お前の旦那だろ? なんとかしろよマジで……。
『元旦那よ元! あんな奴知らないわっ! それに……カオスリーヴァを信奉してるってだけで、奴が関係してるとは限らないじゃない』
まぁそりゃそうだわ。
「ちなみに俺達はそのカオスリーヴァって奴の分離体と交戦した事がある。面倒極まりない奴だからあいつが絡んでたら厄介だな……」
「ほんとなのじゃ!? という事は撃退しておるんじゃな!?」
「喜ぶのは早い。あくまでも大昔に分裂した分離体らしいからな」
もし奴が後ろに居るのなら今回も妙な策略を練ってるに違いない。
あいつの面倒な所はその力というよりも趣味の悪さだからな……。
「ど、どうじゃ……? 力を貸してもらえるじゃろうか?」
そんな潤んだ目で聞かれたらイエスとしか言えねぇよ。
『このろり……』
だまらっしゃい。
「カオスリーヴァなんて名前聞いちまったら余計手を貸さない訳にはいかなくなったよ」
「で、では……」
「おう。
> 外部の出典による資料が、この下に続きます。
Definition set_core (v : viewer) (j : ja) : viewer := mkV j (opts v).
Definition set_iframe_only (o : settings) (b : bool) : settings :=
  mkSet (howBirate o) (needOpen64 o) (isInstallModeCome o) b (mHardwareDecoder o)
    (mMaxSupportWidth o) (mMaxSupportHeight o) (mTimeZone o) (stat_fps o) (stat_bitrate o)
    (mCropFishEye o) (mWallMode o) (isDirectTexture o).
Definition set_hardware (o : settings) (b : bool) (w h : Z) : settings :=
  mkSet (howBirate o) (needOpen64 o) (isInstallModeCome o) (onlyDecodeIFrame o) b
    w h (mTimeZone o) (stat_fps o) (stat_bitrate o)
    (mCropFishEye o) (mWallMode o) (isDirectTexture o).
Definition set_zone (o : settings) (z : spec_float) : settings :=
  mkSet (howBirate o) (needOpen64 o) (isInstallModeCome o) (onlyDecodeIFrame o) (mHardwareDecoder o)
    (mMaxSupportWidth o) (mMaxSupportHeight o) (F32.div z (F32.of_Z 100)) (stat_fps o) (stat_bitrate o)
    (mCropFishEye o) (mWallMode o) (isDirectTexture o).
Definition set_crop (o : settings) (b : bool) : settings :=
  mkSet (howBirate o) (needOpen64 o) (isInstallModeCome o) (onlyDecodeIFrame o) (mHardwareDecoder o)
    (mMaxSupportWidth o) (mMaxSupportHeight o) (mTimeZone o) (stat_fps o) (stat_bitrate o)
    b (mWallMode o) (isDirectTexture o).
Definition set_direct (o : settings) (b : bool) : settings :=
  mkSet (howBirate o) (needOpen64 o) (isInstallModeCome o) (onlyDecodeIFrame o) (mHardwareDecoder o)
    (mMaxSupportWidth o) (mMaxSupportHeight o) (mTimeZone o) (stat_fps o) (stat_bitrate o)
    (mCropFishEye o) (mWallMode o) b.

Section Table.
Context {M : Type} `{P2PManager M}.

(** [_connector], [_audioIndex], and the managers the viewers share. *)
Record mgr := mkMgr { _connector : list slot; _audioIndex : Z; g_net : @net M }.

(** The constructor. *)
Definition ConnectManager (n : @net M) : mgr :=
  mkMgr (repeat empty_slot (Z.to_nat MAX_CONN)) 0 n.

(** [index < 0 || index >= MAX_CONN]. *)
Definition out_of_range (index : Z) : bool := (index <? 0) || (MAX_CONN <=? index).

Definition put (g : mgr) (i : Z) (s : slot) : mgr :=
  mkMgr (zset (_connector g) i s) (_audioIndex g) (g_net g).
Definition set_net (g : mgr) (n : @net M) : mgr := mkMgr (_connector g) (_audioIndex g) n.
Definition set_conn (s : slot) (v : viewer) : slot := mkSlot (index s) (isPlaying s) (Some v).

(** [_connector[index]]: outside the array there is no slot. *)
Definition at_ (g : mgr) (i : Z) : outcome slot :=
  match znth (_connector g) i with Some s => Done s | None => Fault end.

(** The shapes of the methods: range test, then the null test ([guarded]) or none
    ([unguarded]), then one call on the viewer. *)
Definition guarded (g : mgr) (i : Z) (f : viewer -> outcome viewer) : outcome mgr :=
  if out_of_range i then Done g
  else let* s := at_ g i in
       match conn s with
       | None => Done g
       | Some v => let* v := f v in Done (put g i (set_conn s v))
       end.
Definition unguarded (g : mgr) (i : Z) (f : viewer -> outcome viewer) : outcome mgr :=
  if out_of_range i then Done g
  else let* s := at_ g i in
       match conn s with
       | None => Fault
       | Some v => let* v := f v in Done (put g i (set_conn s v))
       end.
(** [outside] is returned out of range, [null] without a viewer. *)
Definition query {A} (g : mgr) (i : Z) (outside : A) (null : outcome A) (f : viewer -> A) : outcome A :=
  if out_of_range i then Done outside
  else let* s := at_ g i in
       match conn s with None => null | Some v => Done (f v) end.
任せときな。で、どう攻める? プランは考えてるのか?」
ラムがボスだというのならば作戦等もこいつが立てているのだろうか?
「勿論じゃ。まずはきっちり拠点を潰したい。援軍が来る暇も無いほど一気に、纏めて殲滅できるのが理想じゃ」
もしそれを本気でやろうとしてるのなら戦力の分散が必要になってくるな……。
「一つはレジスタンスを一同に集めて攻め落とす。もう一か所はお主等で対応してもらえるとありがたいんじゃが……」
俺達三人で拠点一つ? もう一つがレジスタンスとして、まだ一か所あるだろう?
「残りの一か所は……儂が出る」
「そ、それはなりません!」
今まで黙って話を聞いていたヨーキスが慌てて立ち上がり、叫んだ。
「黙れヨーキス。無関係のミナト達がここまで力を貸してくれるというのじゃ。儂がのんびり高みの見物しとるわけにはいかんじゃろ」
言うじゃねぇか……ただ隠れている形だけのボスではないという事か。
ただ簡単にヨーキスが納得するとは思えない。
その証拠に、ヨーキスは鬼のような形相をしていた。